Was geschah diesbezüglich beim Teheraner Gipfel am Dienstag? Iranische Medien berichten, dass an diesem Tag 16 »MoUs« im Rahmen des 25-Jahres-Abkommens und zu dessen Umsetzung unterzeichnet wurden. Die Abkürzung »MoU« steht für »Memorandum of Understanding«. Das meint mehr oder weniger unkonkret formulierte Absichtserklärungen, die nicht rechtsverbindlich sind. »MoU« ist die wichtigste Buchstabengruppe, die ständig vorkommt, wenn es um die »strategischen Beziehungen« zwischen China und dem Iran geht.
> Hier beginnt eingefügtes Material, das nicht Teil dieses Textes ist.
(* ===== verification/SchedInv.v ===== *)
(** * The scheduler's invariant (kernel/proc.c)

    Which points of the code a kernel thread can be at, the state its process
    then has, and what a process that no hart runs looks like; the invariant
    [m_inv] of the machine of [Sched] and the lemmas its steps share. *)

From S2P Require Import Prelude Spinlock Sched.

(** The state of the running process at a point of its code. *)
Definition st_of (x : pc) : procstate :=
  match x with
  | SchedChk r | SchedSwtch _ r =>
      match r with YieldRel _ => RUNNABLE | SleepTidy _ _ => SLEEPING | _ => ZOMBIE end
  | ExitUnWL => ZOMBIE
  | _ => RUNNING
  end.

Definition slot (i : Z) : Prop := 0 <= i < NPROC.

(** Where [sched] can have been called from. *)
Definition sched_ret (r : pc) : Prop :=
  match r with YieldRel _ | SleepTidy _ _ | ExitDead => True | _ => False end.

(** Interrupt handlers only take locks and call [wakeup]. *)
Definition handler (x : pc) : Prop :=
  match x with
  | Run _ _ | WakeLoop _ _ (Run _ _) | WakeTest _ _ (Run _ _) | WakeRel _ _ (Run _ _) => True
  | _ => False
  end.

(** The points of the code of a thread of process [p]. *)
Fixpoint wf (p : Z) (x : pc) : Prop :=
  match x with
  | Run hs _ => NoDup hs
  | YieldAcq r | YieldSet r | YieldRel r => wf p r /\ holds p r = [] /\ st_of r = RUNNING
  | SchedChk r | SchedSwtch _ r => match r with ExitDead => True | _ => wf p r /\ sched_ret r end
  | SchedBack _ r => wf p r /\ sched_ret r
  | ExitDead => False
  | SleepAcq _ lk r | SleepUnlk _ lk r | SleepSet _ lk r | SleepTidy lk r | SleepRel lk r
  | SleepLk lk r => wf p r /\ holds p r = [lk] /\ st_of r = RUNNING /\ forall j, lk <> PL j
  | WakeLoop _ i r => wf p r /\ st_of r = RUNNING /\ 0 <= i /\ forall j, PL j ∉ holds p r
  | WakeTest _ i r | WakeRel _ i r =>
      wf p r /\ st_of r = RUNNING /\ slot i /\ i <> p /\ forall j, PL j ∉ holds p r
  | KillLoop _ i | Reparent _ i | WaitLoop _ i _ | ForkLoop i => 0 <= i
  | KillTest _ i | KillRel _ i _ | WaitTest _ i | WaitNext _ i | WaitUnKid i _
  | ForkTest i | ForkMem i | ForkFail i | ForkUnlk i | ForkWL i _ | ForkParent i _ | ForkUnWL i _
  | ForkAcq i _ | ForkPub i _ | ForkRel i _ => slot i
  | Intr y r => wf p y /\ handler y /\ wf p r /\ holds p r = [] /\ st_of r = RUNNING
  | _ => True
  end.

(** The new process of a [fork] in progress, and whether its context is set. *)
Fixpoint forks (x : pc) : option (Z * bool) :=
  match x with
  | ForkMem i => Some (i, false)
  | ForkUnlk i | ForkWL i _ | ForkParent i _ | ForkUnWL i _ | ForkAcq i _ | ForkPub i _ => Some (i, true)
  | YieldAcq r | YieldSet r | YieldRel r | SchedChk r | SchedSwtch _ r | SchedBack _ r => forks r
  | SleepAcq _ _ r | SleepUnlk _ _ r | SleepSet _ _ r | SleepTidy _ r | SleepRel _ r | SleepLk _ r => forks r
  | WakeLoop _ _ r | WakeTest _ _ r | WakeRel _ _ r | Intr _ r => forks r
  | _ => None
  end.

(** The context of a process that is not running. *)
Definition off_ok (p : Z) (s : procstate) (x : pc) : Prop :=
  match s with
  | RUNNABLE | RUNNING =>
      wf p x /\ match x with SchedBack _ (YieldRel _) | SchedBack _ (SleepTidy _ _) | ForkRet => True | _ => False end
  | SLEEPING => wf p x /\ match x with SchedBack _ (SleepTidy _ _) => True | _ => False end
  | ZOMBIE => match x with SchedBack _ ExitDead => True | _ => False end
  | UNUSED | USED => True
  end.

(** The locks each hart holds. *)
Definition hl (m : mach) (c : Z) : list lockid :=
  match m_cur m c with Some p => holds p (at_ m p) | None => sc_holds (m_sc m c) end.

Notation pst m p := (state (k_procs (m_k m) p)).
Notation cproc m c := (c_proc (cpus (k_ls (m_k m)) c)).

Definition run_ok (m : mach) (c p : Z) : Prop :=
  slot p /\ cproc m c = Some p /\ m_sc m c = ScBack p /\ wf p (at_ m p) /\ pst m p = st_of (at_ m p).

Definition sc_ok (m : mach) (c : Z) : Prop :=
  match m_sc m c with
  | ScRound => cproc m c = None
  | ScAcquire i => 0 <= i /\ cproc m c = None
  | ScTest i | ScRelease i => slot i /\ cproc m c = None
  | ScSwtch i => slot i /\ cproc m c = Some i /\ pst m i = RUNNING /\ forall c', m_cur m c' <> Some i
  | ScBack i => slot i /\ cproc m c = Some i
  | ScIntr i x => 0 <= i /\ cproc m c = None /\ wf (-1) x /\ handler x
  end.

(** No hart runs the thread of [p]. *)
Definition off (m : mach) (p : Z) : Prop := forall c, m_cur m c <> Some p.

Record m_inv (m : mach) : Prop := {
  mi_locks : lockinv (k_ls (m_k m)) (hl m);
  mi_run : forall c p, m_cur m c = Some p -> run_ok m c p;
  mi_sc : forall c, m_cur m c = None -> sc_ok m c;
  mi_one : forall c c' p, m_cur m c = Some p -> m_cur m c' = Some p -> c = c';
  mi_off : forall p, slot p -> off m p -> off_ok p (pst m p) (at_ m p) /\
             (pst m p = RUNNING -> exists c, m_cur m c = None /\ m_sc m c = ScSwtch p);
  mi_fork : forall q i b, forks (at_ m q) = Some (i, b) ->
              pst m i = USED /\ (b = true -> at_ m i = ForkRet);
  mi_fork1 : forall q q' i b b', forks (at_ m q) = Some (i, b) -> forks (at_ m q') = Some (i, b') -> q = q'
}.

(** ** Facts about the invariant *)

Lemma st_of_live x : st_of x <> UNUSED /\ st_of x <> USED.
Proof. destruct x; cbn; try done; destruct x; done. Qed.

(** A running process whose state is not RUNNING is inside its own lock. *)
Lemma st_of_locked p x : wf p x -> st_of x <> RUNNING -> PL p ∈ holds p x.
Proof. destruct x; cbn; intros; try done; set_solver. Qed.

(** A hart that holds the lock of a process that is not its own sees a
    process in state SLEEPING, RUNNABLE, ZOMBIE, UNUSED or USED off. *)
Lemma locked_off m c i :
  m_inv m -> PL i ∈ hl m c -> m_cur m c <> Some i -> pst m i <> RUNNING -> off m i.
Proof.
  intros I Hl Hc Hs c' Hc'. destruct (mi_run _ I c' i Hc') as (_ & _ & _ & Hw & Hst).
  assert (c = c') as ->; [|done]. apply (lockinv_one _ _ (PL i) c c' (mi_locks _ I) Hl).
  unfold hl. rewrite Hc'. apply st_of_locked; [done|congruence].
Qed.

Lemma unused_off m i : m_inv m -> pst m i = UNUSED \/ pst m i = USED -> off m i.
Proof.
  intros I Hs c Hc. destruct (mi_run _ I c i Hc) as (_ & _ & _ & _ & Hst).
  destruct (st_of_live (at_ m i)). rewrite <- Hst in *. naive_solver.
Qed.

(** The machine with one process changed. *)
Definition with_proc (i : Z) (pr : proc) (m : mach) : mach :=
  mkm (mkk (k_ls (m_k m)) (<[i := pr]> (k_procs (m_k m))) (k_nextpid (m_k m))) (m_cur m) (m_sc m).

Lemma pst_with i pr m q : pst (with_proc i pr m) q = if decide (q = i) then state pr else pst m q.
Proof. cbn. by unfold insert, fn_insert; repeat case_decide; subst. Qed.

Lemma at_with i pr m q : at_ (with_proc i pr m) q = if decide (q = i) then context pr else at_ m q.
Proof. unfold at_. cbn. by unfold insert, fn_insert; repeat case_decide; subst. Qed.

Lemma hl_with i pr m c : m_cur m c <> Some i \/ context pr = at_ m i -> hl (with_proc i pr m) c = hl m c.
Proof.
  intros H. unfold hl. cbn [m_cur with_proc]. destruct (m_cur m c) as [p|]; [|done]. rewrite at_with.
  case_decide; [|done]. subst. by destruct H as [? | ->].
Qed.

(** ** Changes that keep the invariant *)

(** The locks change and no hart holds others. *)
Lemma inv_ls m ls' n' :
  m_inv m -> lockinv ls' (hl m) -> same_procs (k_ls (m_k m)) ls' ->
  m_inv (mkm (mkk ls' (k_procs (m_k m)) n') (m_cur m) (m_sc m)).
Proof.
  intros [Hl Hr Hs H1 Ho Hf Hf1] Hl' Hp. split; try done.
  - intros c p Hc. destruct (Hr c p Hc) as (? & ? & ?). split; [done|]. cbn. by rewrite Hp.
  - intros c Hc. pose proof (Hs c Hc) as H. unfold sc_ok in *. cbn in *. by destruct (m_sc m c); rewrite Hp.
Qed.

(** Fields of processes other than state and context. *)
Lemma inv_ext m k' :
  m_inv m -> k_ls k' = k_ls (m_k m) ->
  (forall q, state (k_procs k' q) = pst m q /\ context (k_procs k' q) = at_ m q) ->
  m_inv (mkm k' (m_cur m) (m_sc m)).
Proof.
  intros [Hl Hr Hs H1 Ho Hf Hf1] El Ep. set (m' := mkm _ _ _).
  assert (Hst : forall q, pst m' q = pst m q) by (intros q; apply Ep).
  assert (Hat : forall q, at_ m' q = at_ m q) by (intros q; apply Ep).
  split.
  - cbn [m' m_k]. rewrite El. eapply lockinv_perm, Hl. intros c. unfold hl. cbn [m' m_cur m_sc].
    destruct (m_cur m c); [|done]. by rewrite Hat.
  - intros c p Hc. unfold run_ok. rewrite Hst, Hat. cbn [m' m_k m_sc]. rewrite El. apply (Hr c p Hc).
  - intros c Hc. pose proof (Hs c Hc) as H. unfold sc_ok in *. cbn [m' m_sc m_cur m_k] in *. rewrite El.
    destruct (m_sc m c); try done. change (k_procs k' ?j) with (k_procs (m_k m') j). by rewrite Hst.
  - done.
  - intros p Hp Hoff. rewrite Hst, Hat. by apply Ho.
  - intros q j b. rewrite !Hst, !Hat. apply Hf.
  - intros q q' j b b'. rewrite !Hat. apply Hf1.
Qed.

(** Another hart's view of a process that no hart runs. *)
Lemma inv_off m i pr :
  m_inv m -> off m i -> slot i -> pst m i <> RUNNING -> state pr <> RUNNING ->
  off_ok i (state pr) (context pr) ->
  context pr = at_ m i \/ forks (context pr) = None ->
  (state pr = USED \/ forall q b, forks (at_ m q) <> Some (i, b)) ->
  (forall q, forks (at_ m q) = Some (i, true) -> context pr = ForkRet) ->
  m_inv (with_proc i pr m).
Proof.
  intros [Hl Hr Hs H1 Ho Hf Hf1] Hoff Hi Hold Hnew Hok Hctx Hu Hb. split.
  - cbn [with_proc m_k k_ls]. eapply lockinv_perm, Hl. intros c. rewrite hl_with; auto.
  - intros c p Hc. assert (p <> i) by (intros ->; by apply (Hoff c)). unfold run_ok.
    rewrite pst_with, at_with, !decide_False by done. apply (Hr c p Hc).
  - intros c Hc. pose proof (Hs c Hc) as H. unfold sc_ok in *. cbn [with_proc m_sc m_cur m_k k_ls] in *.
    destruct (m_sc m c) as [| | |j| | |]; try done. change (k_procs _ ?j) with (k_procs (m_k (with_proc i pr m)) j).
    rewrite pst_with. case_decide; [|done]. subst. tauto.
  - done.
  - intros p Hp Hop. rewrite pst_with, at_with. case_decide; [by subst|]. by apply Ho.
  - intros q j b. rewrite !at_with, pst_with. intros Hq.
    assert (Hq' : forks (at_ m q) = Some (j, b)).
    { case_decide; [|done]. subst. destruct Hctx as [<-|E]; [done|congruence]. }
    destruct (Hf q j b Hq') as [Hst Hat]. destruct (decide (j = i)) as [->|]; [|done].
    destruct Hu as [Hu|Hu]; [|by apply Hu in Hq']. split; [done|]. intros ->. by eapply Hb.
  - intros q q' j b b'. rewrite !at_with. intros Hq Hq'. apply (Hf1 q q' j b b').
    + clear Hq'. destruct (decide (q = i)) as [->|]; [|done]. destruct Hctx as [<-|E]; [done|congruence].
    + clear Hq. destruct (decide (q' = i)) as [->|]; [|done]. destruct Hctx as [<-|E]; [done|congruence].
Qed.

(** The running thread moves to [x]. *)
Lemma inv_own m c p pr ls' :
  m_inv m -> m_cur m c = Some p -> wf p (context pr) -> state pr = st_of (context pr) ->
  lockinv ls' (<[c := holds p (context pr)]> (hl m)) -> same_procs (k_ls (m_k m)) ls' ->
  (forall i b, forks (context pr) = Some (i, b) -> forks (at_ m p) = Some (i, b) \/
     pst m i = USED /\ (b = true -> at_ m i = ForkRet) /\ forall q b', forks (at_ m q) = Some (i, b') -> q = p) ->
  m_inv (mkm (mkk ls' (<[p := pr]> (k_procs (m_k m))) (k_nextpid (m_k m))) (m_cur m) (m_sc m)).
Proof.
  intros I Hc Hw Hst Hl' Hp Hfk. pose proof I as [Hl Hr Hs H1 Ho Hf Hf1].
  destruct (Hr c p Hc) as (Hsp & _ & _ & _ & Hstp).
  assert (Hnu : pst m p <> USED) by (rewrite Hstp; apply st_of_live).
  set (m' := mkm _ _ _). change (k_procs (m_k m)) with (k_procs (m_k m)) in m'.
  assert (Est : forall q, pst m' q = if decide (q = p) then state pr else pst m q) by (intros q; apply (pst_with p pr m q)).
  assert (Eat : forall q, at_ m' q = if decide (q = p) then context pr else at_ m q) by (intros q; apply (at_with p pr m q)).
  assert (Hnf : forall q b, forks (at_ m q) <> Some (p, b)).
  { intros q b E. by apply Hf in E as [? _]. }
  split.
  - cbn [m' m_k k_ls]. eapply lockinv_perm, Hl'. intros c'. unfold hl. change (m_cur m') with (m_cur m).
    change (m_sc m') with (m_sc m). destruct (decide (c' = c)) as [->|Hne].
    + by rewrite fn_lookup_insert, Hc, Eat, decide_True.
    + rewrite fn_lookup_insert_ne by done. destruct (m_cur m c') as [q|] eqn:Hq; [|done].
      rewrite Eat, decide_False; [done|]. intros ->. by apply Hne, (H1 c' c p).
  - intros c' q Hq. destruct (Hr c' q Hq) as (? & ? & ? & ? & ?). unfold run_ok. rewrite Est, Eat. cbn [m' m_k k_ls m_sc].
    rewrite Hp. case_decide; subst; done.
  - intros c' Hq. pose proof (Hs c' Hq) as H. unfold sc_ok in *. change (m_sc m') with (m_sc m).
    change (m_cur m') with (m_cur m). cbn [m' m_k k_ls]. rewrite Hp. destruct (m_sc m c') as [| | |j| | |]; try done.
    change (k_procs _ ?j) with (k_procs (m_k m') j). rewrite Est. case_decide; [|done].
    subst. destruct H as (_ & _ & _ & H). by apply H in Hc.
  - apply H1.
  - intros q Hq Hoff. assert (q <> p) by (intros ->; by apply (Hoff c)). rewrite Est, Eat, !decide_False by done. by apply Ho.
  - intros q i b. rewrite !Eat, Est. intros Hq. assert (i <> p /\ pst m i = USED /\ (b = true -> at_ m i = ForkRet)) as (Hip & ? & ?).
    { case_decide; [|destruct (Hf q i b Hq); split_and!; try done; intros ->; by apply Hnf in Hq].
      subst. destruct (Hfk i b Hq) as [Hq'|(? & ? & _)]; [destruct (Hf p i b Hq'); split_and!; try done; intros ->; by apply Hnf in Hq'|].
      split_and!; [intros ->; done|done..]. }
    by rewrite !decide_False.
  - intros q q' i b b'. rewrite !Eat. intros Hq Hq'. repeat case_decide; subst; try done.
    + destruct (Hfk i b' Hq') as [E|(_ & _ & E)]; [by eapply Hf1|by rewrite (E _ _ Hq)].
    + destruct (Hfk i b Hq) as [E|(_ & _ & E)]; [by eapply Hf1|by rewrite (E _ _ Hq')].
    + by eapply Hf1.
Qed.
Die 16 Absichtserklärungen betreffen, nach Angaben iranischer Medien, die Gebiete »Erdöl und Erdgas, Banken und Investitionen und strategische Projekte«. Praktisch scheinen die Abmachungen nicht wesentlich mehr vorzusehen als die Bildung bilateraler Arbeitsgruppen zu einzelnen Punkten der »strategischen Beziehungen« zwischen China und dem Iran. Die Aufgabe dieser Arbeitsgruppen besteht darin, Teilentwürfe für einen Gesamtvertrag zu produzieren, über die beim nächsten Gipfeltreffen der Präsidenten beider Länder gesprochen werden soll. Für eine solche Begegnung ist aber noch kein Termin in Aussicht genommen worden.
Große Verärgerung
Der lange Weg zur Fixierung und Praktizierung der »strategischen Partnerschaft«, die vom chinesischen Präsidenten Xi Jinping vorschlagen wurde, als er Teheran im Januar 2016 besuchte, scheint noch lange nicht erfolgreich abgeschlossen zu sein. In einem aus 20 Einzelpunkten bestehenden Papier hatten die beiden Staaten vor nunmehr bald sieben Jahren ohne Zeitplan und ohne inhaltliche Festlegungen ihre gemeinsame Absicht beschworen, ihre Zusammenarbeit auf den Gebieten Politik, Wirtschaft, militärische Verteidigung und Kultur auszubauen.
Praktisch ist man aber zwischen Beijing und Teheran seither nicht wesentlich vorangekommen. Wie kompliziert sich die Beziehungen gestalten, wurde gerade erst wieder deutlich, als Präsident Xi am 8. Dezember bei einem Gipfeltreffen in der saudi-arabischen Hauptstadt Riad eine gemeinsame Stellungnahme mit den Staaten des Golf-Kooperationsrats unterzeichnete. Von deren 18 Punkten beschäftigten sich fünf unmittelbar mit dem Iran und je ein weiterer mit dem Jemen und mit den Geschehnissen in Irak, Syrien und Libanon, an denen Iran ebenfalls äußerst interessiert ist. Im Iran, dessen Interessen nicht berücksichtigt worden waren, löste die offenbar nicht abgesprochene Stellungnahme große Verärgerung aus.